A Hong Kong group called Netizens Organizing Police Abuse Investigation Data (NOPAID) this week published an extensive report on the excessive use of force by police against protesters.
The report concluded that thorough reforms of the Hong Kong Police Force (HKPF) are needed, far beyond the sort of independent investigation long demanded by the protest movement.
NOPAID’s report began with a review of the statutory powers of the HKPF under Hong Kong’s “Basic Law” – the body of law that defines Hong Kong’s limited autonomy from China – and noted the agency which processes complaints against the police is not independent from the HKPF. Other agencies, such as the Hong Kong Office of the Ombudsman and the Independent Police Complaint Council, lack the powers needed to conduct thorough investigations.
“The current trust crisis makes it difficult for citizens to believe that the police officers breaching the law would receive appropriate punishment,” NOPAID argued.
The bulk of the report consists of photos and videos documenting reported police abuses, with each incident classified by whether it violated the statutory guidelines on the use of police force, obstructed journalists, hindered medical assistance to the injured, or was conducted without the police displaying a proper warrant.
NOPAID also noted when the police treated Hong Kong citizens rudely, which they once had a good reputation for avoiding thanks to a strict code of conduct. Hong Kong police regulations also require officers to actively “facilitate the work of the news media as much as possible and accord media representatives consideration and courtesy.”
The archive of evidence in the report runs back to June 10 and currently fills about 250 pages of Google Documents. NOPAID argued the conduct of the police during the current crisis has “severely shaken the foundation of the rule of law, and eroded the public confidence in the ‘One Country, Two Systems’ principle and the Basic Law.”
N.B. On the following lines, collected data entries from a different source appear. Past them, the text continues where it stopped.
(** ** What is sent was signed *)

(** A sender that hands on only the transactions it has signed, or that are known. *)
Fixpoint sends {A} (known : list Signed) (p : Sender A) : Prop :=
  match p with
  | Done _ => True
  | Await c k =>
      match c with SendTransaction tx | TrySendAndConfirm tx => tx ∈ known | _ => True end /\ forall x, sends known (k x)
  | ReadCache k => forall o, sends known (k o)
  | WriteCache h k => sends known k
  | Sign source payer cosigners ixs h k =>
      let tx := sign_with_payer payer cosigners ixs h in sends (tx :: known) (k tx)
  end.

Lemma op_sends o : sends [] (op_sender o).
Proof.
  destruct o; repeat (first [intros [[]|]|intros [|]|split]; cbn; try done; try (by left)).
Qed.

Lemma poll_sends {A} (p : Sender A) known now cache p' cache' es :
  sends known p -> poll now p cache = (p', cache', es) ->
  (exists known', sends known' p' /\ forall tx, tx ∈ known' -> tx ∈ known \/ exists source, SignedAt now source tx ∈ es) /\
  forall t tx, Received t tx ∉ es.
Proof.
  revert known cache p' cache' es. induction p as [r|X c k _|k IH|h k IH|source payer cosigners ixs h k IH]; intros known cache p' cache' es Hs; cbn [poll].
  - intros [= <- <- <-]. split; [exists known; split; [done|tauto]|]. intros t tx. apply not_elem_of_nil.
  - intros [= <- <- <-]. split; [exists known; split; [done|tauto]|]. intros t tx. apply not_elem_of_nil.
  - by eapply IH.
  - destruct (poll now k _) as [[p1 c1] es1] eqn:E. intros [= <- <- <-]. eapply IH in E as [(known' & Hp & Hk) Hr]; [|done].
    split.
    + exists known'. split; [done|]. intros tx Hin. destruct (Hk tx Hin) as [?|[src ?]]; [by left|right; exists src; by right].
    + intros t tx [Hin|Hin]%elem_of_cons; [done|by eapply Hr].
  - destruct (poll now (k _) cache) as [[p1 c1] es1] eqn:E. intros [= <- <- <-]. eapply IH in E as [(known' & Hp & Hk) Hr]; [|exact Hs].
    split.
    + exists known'. split; [done|]. intros tx Hin. destruct (Hk tx Hin) as [[->|?]%elem_of_cons|[src ?]];
        [right; exists source; by left|by left|right; exists src; by right].
    + intros t tx [Hin|Hin]%elem_of_cons; [done|by eapply Hr].
Qed.

(** ** The senders together *)

Section senders.
Context {S : Type} (node : Node S).
Hypothesis Hclock : clock_monotone node.
Abbreviation now s := (nd_now node (cx_node (se_ctx s))).

Definition signed_before (trace : list SendEvent) (t : Instant) (tx : Signed) : Prop :=
  exists p source, SignedAt p source tx ∈ trace /\ p <= t.

Record sent_ok (s : Senders) : Prop := {
  st_tasks : forall p, p ∈ se_tasks s -> exists known, sends known p /\ forall tx, tx ∈ known -> signed_before (se_trace s) (now s) tx;
  st_received : forall t tx, Received t tx ∈ se_trace s -> signed_before (se_trace s) t tx;
}.

Lemma signed_more trace more t t' tx : t <= t' -> signed_before trace t tx -> signed_before (trace ++ more) t' tx.
Proof. intros Ht (p & source & Hin & ?). exists p, source. split; [apply elem_of_app; by left|lia]. Qed.

Lemma elem_of_insert {A} (l : list A) i x y : y ∈ <[i := x]> l -> y = x \/ y ∈ l.
Proof.
  intros [j Hj]%list_elem_of_lookup_1. apply list_lookup_insert_Some in Hj as [(_ & -> & _)|[_ Hj]]; [by left|].
  right. by eapply list_elem_of_lookup_2.
Qed.
(** The control wallets can neither send nor receive, and nothing changes. *)
Definition check_control (before : list (option Account)) (amount : Z) (ends : nat * nat) : Tok S unit :=
  let '(from, to_) := ends in
  let~ r := tn_try_submit net Er (wl_owner (wallet from)) [] [transfer_to (wallet from) (wallet to_) amount] in
  match r with
  | Ok _ => tok_fail TAccepted
  | Err e =>
      if check_readonly e then
        let~ now := tn_accounts net Er atas in tok_ensure (bool_decide (now = before))
      else tok_fail TNotReadonly
  end.

Definition check_controls (amount : Z) : Tok S unit :=
  let~ before := tn_accounts net Er atas in
  tok_each (check_control before amount) [(2, 0); (0, 2); (3, 0); (0, 3)]%nat.

(** The base commit lands, its answer and both ways to confirm it are held back. *)
Definition commit_withheld : Tok S Z :=
  do~ tn_fault net StallStatuses in
  do~ tn_fault net StallNotifications in
  do~ tn_fault net (InterceptSend (wl_eata (wallet 0))) in
  let~ signature := commit 1 active in
  do~ tn_fault net AwaitHeld in
  tok_ret signature.

Definition eatas : list Pubkey := wl_eata <$> active.

Definition recover_confirmation (signature : Z) : Tok S unit :=
  do~ tn_fault net DiscardHeld in
  do~ tn_fault net DisconnectHttp in
  do~ tn_fault net DisconnectWs in
  do~ tn_fault net RemoveRules in
  tn_settled net signature eatas false.

Definition undelegate_wallet (w : Wallet) : Tok S unit :=
  let~ signature := submit_to Er (wl_owner w) [UndelegateEphemeralAtaBuilder (wl_owner w) (wl_owner w) mint] in
  do~ tn_settled net signature [wl_eata w] true in
  check_owner (wl_eata w) eata_program.

Definition undelegate_wallets : Tok S unit := tok_each undelegate_wallet active.

Definition withdraw : Tok S unit :=
  do~ submit_to Base (wl_owner (wallet 0)) [withdraw_spl_tokens (wl_owner (wallet 0)) mint 20] in tok_ret tt.

Definition finish : Tok S unit := tn_fault net ResetFaults.
(* ===== verification/ProjectedProps.v ===== *)
(** Projected tokens: an accepted run has seen balances that conserve the supply at every checkpoint,
    each overlay case has been seen, in order, to do what it is there for, and the accounting of the
    cases is exact. *)
From Stdlib Require Import String.
From S2P Require Import Prelude World Cell Instr Settlement RefCodec Build FixtureProps Text Waiting Prep Spl Projected.

#[local] Open Scope Z_scope.
#[local] Open Scope list_scope.

(** * The monad *)

Lemma tok_bind_Ok {S E A B} (m : Eff E S A) (k : A -> Eff E S B) s b s' :
  tok_bind m k s = (Ok b, s') <-> exists a s1, m s = (Ok a, s1) /\ k a s1 = (Ok b, s').
Proof. unfold tok_bind. destruct (m s) as [[a|e] s1]; naive_solver. Qed.

Lemma tok_ensure_Ok {S} b (s s' : S) : tok_ensure b s = (Ok tt, s') <-> b = true /\ s' = s.
Proof. destruct b; cbn; (split; [|by intros [? ->]]); [by intros [= ->]|done]. Qed.

Ltac tok_inv :=
  repeat match goal with
  | H : tok_bind _ _ _ = (Ok _, _) |- _ => apply tok_bind_Ok in H as (? & ? & ? & H)
  | H : tok_ensure _ _ = (Ok ?u, _) |- _ => destruct u; apply tok_ensure_Ok in H as [? ->]
  | H : tok_ret _ _ = (Ok _, _) |- _ => injection H as ? ?; subst
  | H : tok_fail _ _ = (Ok _, _) |- _ => discriminate H
  end.

(** * Checkpoints *)

Section backing.
Context `{R : Runtime, C : InstructionCodec, B : BuildSdk, E : EsplSdk} {S : Type} (net : TokenNet S).
Context (redline dlp_id : Pubkey) (dwa : Pubkey -> Pubkey -> Pubkey -> list SolInstruction -> SolInstruction).
Context (validator payer mint : Pubkey) (wallets : list Wallet) (vault : list Pubkey).

(** What the scenario reads in a state. *)
Definition observed_at (b : Balances) (s : S) : Prop := exists s', balances net wallets vault s = (Ok b, s').

Lemma check_balances_Ok b u s s' : check_balances net wallets vault b s = (Ok u, s') -> observed_at b s.
Proof. unfold check_balances. intros H. tok_inv. case_bool_decide; [subst; by eexists|done]. Qed.
(** * The oracle *)

Lemma expect_change_Some change h h' :
  expect_change change h = Some h' ->
  0 <= value h + change < u64_bound /\ revision h < u64_max /\ h' = bump (with_value (value h + change) h).
Proof.
  unfold expect_change, bump_revision, checked_add_signed64, checked_add64. intros H.
  destruct (Z.leb_spec 0 (value h + change)); [|done]. destruct (Z.ltb_spec (value h + change) u64_bound); [|done]. cbn [andb mbind option_bind] in H.
  destruct (Z.ltb_spec (revision h + 1) u64_bound); [|done]. injection H as <-. split_and!; [lia|lia|unfold u64_max; lia|done].
Qed.

(** An addition that fits an [i32] is not changed by its cast. *)
Lemma expect_addition_Some addition h h' :
  0 <= addition < 2 ^ 31 -> 0 <= value h -> expect_addition addition h = Some h' -> expect_change addition h = Some h'.
Proof.
  intros Ha Hv. unfold expect_addition, expect_change, checked_add64, checked_add_signed64.
  rewrite Z.mod_small by (unfold u64_bound; lia). by rewrite (proj2 (Z.leb_le 0 (value h + addition))) by lia.
Qed.

(** * What the builders leave *)

(** A batch that has only gained accounts since it held its calls. *)
Lemma holds_more b b' cs : holds b cs -> interned b' -> grows b b' -> b_operations b' = b_operations b -> holds b' cs.
Proof. intros [_ Hm] Hi Hg Ho. split; [done|]. rewrite Ho. eapply Forall2_impl; [done|]. intros. by eapply means_grows. Qed.

Lemma transfer_batch `{Runtime} destination amount b b' :
  interned b -> Batch_transfer_from_escrow destination amount b = Some b' ->
  interned b' /\ grows b b' /\ exists i j, resolves b' i destination /\ resolves b' j system_program_id /\
    b_operations b' = b_operations b ++ [OpTransferFromEscrow i j amount].
Proof.
  intros Hi ([i b1] & H1 & H2)%bind_Some. apply bind_Some in H2 as ([j b2] & H2 & [= <-]).
  apply Batch_account_spec in H1 as (I1 & G1 & R1 & O1 & _); [|done].
  apply Batch_account_spec in H2 as (I2 & G2 & R2 & O2 & _); [|done].
  split_and!; [done|by do 2 (etransitivity; [done|]); apply grows_push|]. exists i, j. split_and!; [|done|cbn; congruence].
  eapply (resolves_grows b1); [|done]. by etransitivity; [|apply grows_push].
Qed.

Lemma action_batch `{Runtime, InstructionCodec} cell own b ix :
  interned b -> Batch_action cell own b = Some ix ->
  exists b' i, interned b' /\ grows b b' /\ resolves b' i cell /\ b_operations b' = b_operations b /\ ix_accounts ix = b_accounts b' /\
    ix_data ix = Instruction_into_data (IxAction (b_nonce b') (mkGuard cell own) (b_operations b')).
Proof.
  intros Hi ([i b'] & Ha & [= <-])%bind_Some. apply Batch_account_spec in Ha as (I1 & G1 & R1 & O1 & _); [|done]. by exists b', i.
Qed.

Section program.
Context `{R : Runtime, !RuntimeLaws R, HC : HeaderCodec, !HeaderCodecLaws HC}.
Context `{C : InstructionCodec, !InstructionCodecLaws R C, K : IntentSdk, B : BuildSdk}.
Context (redshift dlp_id : Pubkey).
(** A write, with a commit whose action calls back. *)
Definition callback_settlement (payer cell : Pubkey) (marker : Z) : option SolInstruction :=
  ix ← Batch_action cell dlp_id (nonce_batch marker);
  let commit := mkIntent Commit [cell] [Action_then (Action_new payer ix 100000) (mkResultCallback cell None 20000)] [] in
  b ← Batch_set [cell] marker (nonce_batch marker);
  b ← Batch_intents (mkIntentBundle payer (Some validator) [commit] []) b;
  Some (Batch_build b).

Definition rolled_back (cell : Pubkey) (marker : Z) : option SolInstruction :=
  b ← Batch_add [cell] 99 (nonce_batch (marker + 1)); Some (Batch_build (Batch_fail 0x247 b)).

Definition plain_commit (payer cell : Pubkey) (nonce : Z) : option SolInstruction :=
  b ← Batch_invoke (Magic_commit payer (Some (magic_fee_vault_pda validator)) [cell] Commit) (nonce_batch nonce);
  Some (Batch_build b).

(** A commit of the cell by its owner, and its receipt. *)
Definition commit_once (payer cell : Pubkey) (ix : option SolInstruction) : Repl S (Sig * CommitReceipt) :=
  let~ ix := repl_some RPanic ix in
  let~ signature := py_submit py payer [ix] in
  let~ receipt := py_commit py signature [cell] false in
  do~ repl_ensure (is_ok (check_success receipt)) in
  tok_ret (signature, receipt).

Definition cell_is (cell : Pubkey) (expected : Account) : Repl S unit :=
  let~ local := py_local py cell in repl_ensure (bool_decide (local = [Some expected])).
Lemma Forall3_split {A B D} (P : A -> B -> D -> Prop) l k m i y :
  Forall3 P l k m -> k !! i = Some y ->
  exists x z l1 l2 k1 k2 m1 m2, l = l1 ++ x :: l2 /\ k = k1 ++ y :: k2 /\ m = m1 ++ z :: m2 /\ length k1 = i /\
    Forall3 P l1 k1 m1 /\ P x y z /\ Forall3 P l2 k2 m2.
Proof.
  intros H. revert i. induction H as [|x' y' z' l k m HP H IH]; intros [|i] Hi; cbn in Hi; simplify_eq.
  - exists x', z', [], l, [], k, [], m. split_and!; done || constructor.
  - destruct (IH i Hi) as (x & z & l1 & l2 & k1 & k2 & m1 & m2 & -> & -> & -> & Hl & H1 & HP' & H2).
    exists x, z, (x' :: l1), l2, (y' :: k1), k2, (z' :: m1), m2. split_and!; try done; [cbn; lia|by constructor].
Qed.

Lemma Forall3_join {A B D} (P : A -> B -> D -> Prop) l1 x l2 k1 y k2 m1 z m2 :
  Forall3 P l1 k1 m1 -> P x y z -> Forall3 P l2 k2 m2 -> Forall3 P (l1 ++ x :: l2) (k1 ++ y :: k2) (m1 ++ z :: m2).
Proof. intros H1 HP H2. apply Forall3_app; [done|by constructor]. Qed.

Lemma total_sent_app gs1 gs2 : total_sent (gs1 ++ gs2) = total_sent gs1 + total_sent gs2.
Proof. unfold total_sent. rewrite fmap_app, foldr_app. generalize (fmap (M := list) (fun g => Z.of_nat (length (se_drives g))) gs1) as l.
  induction l as [|x l IH]; cbn; [|rewrite IH]; lia. Qed.

(** The steps accepted from the tasks, over a run. *)
Definition turn_accepts (task : nat) (acc : Writer Error -> list Drive) (l : Workload Error) : list (nat * Drive) :=
  (fun d => (task, d)) <$> match wl_tasks l !! task with Some w => acc w | None => [] end.

Definition accepted (l : Workload Error) (e : WriterEvent Error) : list (nat * Drive) :=
  match e with Answered task r => turn_accepts task (accepts r) l | _ => [] end.

Fixpoint accepted_log (l : Workload Error) (events : list (WriterEvent Error)) : list (nat * Drive) :=
  match events with
  | [] => []
  | e :: events => accepted l e ++ accepted_log (writer_event redline compute_budget panic l e) events
  end.

(** The drives of the writers after the steps [log] were accepted. *)
Definition logged (gs : list Sent) (log : list (nat * Drive)) (gs' : list Sent) : Prop :=
  forall i g', gs' !! i = Some g' -> exists g, gs !! i = Some g /\ se_drives g' = se_drives g ++ of_pair i log.

Lemma of_pair_app i l1 l2 : of_pair i (l1 ++ l2) = of_pair i l1 ++ of_pair i l2.
Proof. unfold of_pair. by rewrite filter_app, fmap_app. Qed.

Lemma of_pair_one i task ds : of_pair i ((fun d => (task, d)) <$> ds) = if decide (i = task) then ds else [].
Proof.
  unfold of_pair. induction ds as [|d ds IH]; [by case_decide|]. cbn [fmap list_fmap]. rewrite filter_cons. cbn [fst].
  destruct (decide (i = task)) as [->|Hi]; [rewrite decide_True by done; cbn; by f_equal|by rewrite decide_False by done].
Qed.
(** X4: on a table whose features all have the row identifier, the pivot
    is evaluated without error exactly when every feature is a triplet:
    its column id is a string and its band value a number or [null]. *)
Theorem formatTable_succeeds_iff table :
  Forall (λ t, is_Some (ee.get t rowId)) table →
  is_Some (formatTable table rowId colId bandAlias)
  ↔ triplet_table rowId colId bandAlias table = true.
Proof.
  intros Hids. split; [| apply formatTable_total].
  intros [wide Hwide]. unfold triplet_table. apply forallb_forall.
  intros t Ht%list_elem_of_In.
  rewrite list.Forall_forall in Hids. pose proof (Hids t Ht) as [p Hp].
  destruct (joinedRows_point rowId table t p Ht Hp) as (r & ms & Hjr & _ & Htms).
  destruct (mapM_elem_l _ _ _ _ Hwide Hjr) as (row & _ & Hfr).
  apply formatRow_properties in Hfr as (values & Hm & _).
  destruct (mapM_elem_l _ _ _ _ Hm Htms) as (kv & _ & Hcell).
  apply formatCell_is_Some; [by eexists | by eexists].
Qed.

End formatTable_more.

Lemma formatTable_row_ids_witness :
  ∃ wide, formatTable sample_table "id" "imageId" "ndvi" = Some wide
    ∧ (λ row, ee.get row "id") <$> wide
      ≡ₚ Some <$> remove_dups (point_ids "id" sample_table).
Proof.
  apply formatTable_row_ids; [reflexivity |].
  intros (t & Ht & Hc)%image_ids_elem. unfold sample_table in Ht.
  rewrite !elem_of_cons, elem_of_nil in Ht.
  destruct Ht as [-> | [-> | [-> | [-> | []]]]]; vm_compute in Hc; congruence.
Defined.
“To restore effective governance and to prevent recurrence of such incidents, a holistic political reform and universal suffrage for the CE and Legislative Council elections are still topics that cannot be avoided,” the group concluded, a more formal way of saying that all of the protest movement’s “Five Demands” should be met.
Some protesters have recently begun speaking of a “Sixth Demand,” the complete disbanding of the HKPF as currently constituted. NOPAID told Breitbart News that while they believe drastic reforms are needed, “disbanding the police force may not be the best immediate solution,” but discussions should be held to determine how reforms can best be implemented.
“This is outside the scope of the report, and more research is definitely needed,” they said.
NOPAID told Breitbart News its members have been individually active, but the Police Force Investigation Report is the first time they have worked together as a group.
“We met on the internet, through LiHKG and Facebook. We are not an organization with a clear structure, but we all care about the excessive power of the police force,” they said. LiHKG is an online forum similar to Reddit that is popular with protesters.
NOPAID noted that as a volunteer group of citizens, it lacks the resources of a major journalistic organization and the statutory authority to conduct the kind of thorough investigation of the police force that Hong Kong desperately needs.
“This report serves as a starting point for further investigation, and we hope that investigative journalists will pursue further investigation and reporting,” NOPAID told Breitbart News.